I found a catholic church in Okinawa! Mass begins at 8:30 AM, but we did not attend it as it was conducted in Japanese. Instead, we went afterwards and soaked in the magnificent architecture of the place. The church is literally across a huge shopping mall.

SHURIJO CASTLE PARK

By this time, the rain had already stopped so we were able to enjoy the park with no rain. But it was very humid and hot. So it is advisable to wear light clothing, bring an umbrella, and water. There are resting spots available and the castle has AC; however, majority of the time will be spent outdoor.

Shurijo Castle Park or Shuri Castle was the residence of the Ryukyu kings. Their photos can be seen in one of the 12 spots to visit. There are free areas, but to actually get inside the castle and through the rest of the park, it cost ¥820 per adult. It was also interactive as the map allows you to stamp each area and later receive a souvenir sticker (if you get 8 stamps) or a souvenir sticker and shurijo goods (if you get all stamps). Actually, I’m a kid at heart so I enjoyed stamping.

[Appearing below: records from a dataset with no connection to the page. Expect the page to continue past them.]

(* ===== verification/TreePair.v ===== *)
(** * Two bindings on one workload, on trees

    A binding is settled in a workload when projecting it as files changes
    nothing.  The edits made for another binding, of another name, keep it
    settled. *)

From S2P Require Import Prelude.
From S2P Require Import GoLib.
From S2P Require Import GoValue.
From S2P Require Import JsonPath.
From S2P Require Import Heap.
From S2P Require Import Converter.
From S2P Require Import Workload.
From S2P Require Import Application.
From S2P Require Import Context.
From S2P Require Import Tree.
From S2P Require Import TreeEdit.
From S2P Require Import TreeOps.
From S2P Require Import TreePods.
From S2P Require Import TreeApps.
From S2P Require Import TreeLaws.
From S2P Require Import TreeBind.
From S2P Require Import TreeShape.
From S2P Require Import TreeWire.
From S2P Require Import TreeNil.

(** ** Lists with a named entry *)
Section Settled.
Context {A : Type}.
Implicit Types (p q : A → bool) (u v : A) (l : list A).

(** The entry is there, and nothing else goes by its name. *)
Definition settled p u l : Prop := u ∈ l ∧ Forall (λ x, p x = true → x = u) l.

Lemma map_replace_same p u l :
  map (λ x, if p x then u else x) l = l ↔ Forall (λ x, p x = true → x = u) l.
Proof.
  induction l as [|x l IH]; simpl; [by split|]. rewrite Forall_cons, <- IH. split.
  - intros [= E Hl]. rewrite Hl. split; [|done]. intros Hp. by rewrite Hp in E.
  - intros [Hx Hl]. rewrite Hl. destruct (p x); [by rewrite Hx|done].
Qed.

Lemma settled_iff p u l : p u = true → replace_or_append p u l = l ↔ settled p u l.
Proof.
  intros Hu. unfold settled. rewrite <- map_replace_same. split.
  - intros E. assert (u ∈ l) as Hin by (rewrite <- E; apply replace_or_append_elem). split; [done|].
    revert E. unfold replace_or_append. destruct (existsb p l) eqn:He; [done|].
    intros _. exfalso. apply (existsb_false _ _ _ He) in Hin. congruence.
  - intros [Hin Hm]. unfold replace_or_append. rewrite Hm.
    assert (existsb p l = true) as ->; [|done]. apply existsb_exists. exists u. by rewrite <- list_elem_of_In.
Qed.

Lemma settled_replace p u q v l :
  p v = false → q u = false → settled p u l → settled p u (replace_or_append q v l).
Proof.
  intros Hv Hu [Hin Hl]. split.
  - apply replace_or_append_others; [done|]. by left.
  - apply replace_or_append_Forall; [congruence|done].
Qed.

Lemma settled_remove p u q l l' :
  q u = false → remove_first q l = Some l' → settled p u l → settled p u l'.
Proof.
  intros Hu Hr [Hin Hl]. split; [|by eapply remove_first_Forall].
  apply remove_first_Some in Hr as (l1 & x & l2 & -> & -> & Hx & _).
  apply elem_of_app in Hin as [?|[->|?]%elem_of_cons]; [set_solver|congruence|set_solver].
Qed.
End Settled.

Lemma settled_plain (p : json → bool) u l :
  (∀ x, p (plain x) = p x) → plain u = u → settled p u l → settled p u (plain <$> l).
Proof.
  intros Hp Hu [Hin Hl]. split.
  - rewrite <- Hu. by apply list_elem_of_fmap_2.
  - apply Forall_fmap. eapply Forall_impl; [exact Hl|]. intros x Hx. simpl. rewrite Hp. intros E. by rewrite (Hx E).
Qed.

(** ** Containers *)
Section Containers.
Context `{ConverterAccepts}.
Implicit Types (x j : json) (c : WorkloadContainer) (n : string).

(** The container has the variable [SERVICE_BINDING_ROOT] and the mount. *)
Definition settled_container n c x : Prop :=
  ∃ envs mounts, whole_list KEnvVar (wc_env c) x envs ∧ is_Some (tfind_root envs) ∧
    whole_list KVolumeMount (wc_volumeMounts c) x mounts ∧ settled (is_mount n) (mount_of n envs) mounts.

Shuri Castle can be easily accessible. From the airport, take the monorail to Shuri Station, and it should be a 5 minute walk from there. However, I came by car and there are multiple parking areas. It’s still difficult to get a parking spot close to the entrance if it’s a busy day. I went on a Sunday so I would suggest going on a weekday instead. It was impossible to get photos with no people in the background.

Shuri Castle has been burned down to the ground before, but has been built and is still being improved today. The most memorable of the twelve spots are Nanden Hall for its red color and the wall in which you can walk along and see the castle’s hilltop views. You will need at least two hours there if you were planning to see everything and take lots of photos.

THE END…

Although there was a storm, the sky was gloomy, etc… Okinawa was still a sight to see. There are many more activities to do and places to see such as the aquarium and temples, so two days will not be enough for a visit there. Take your time, take in the views, sit and stare if you have to. Okinawa is wonderful and it should be on your next travel list.

Thank you for reading my blog and if you have any more ideas on where I should go on my next visit, please send them my way through the comments.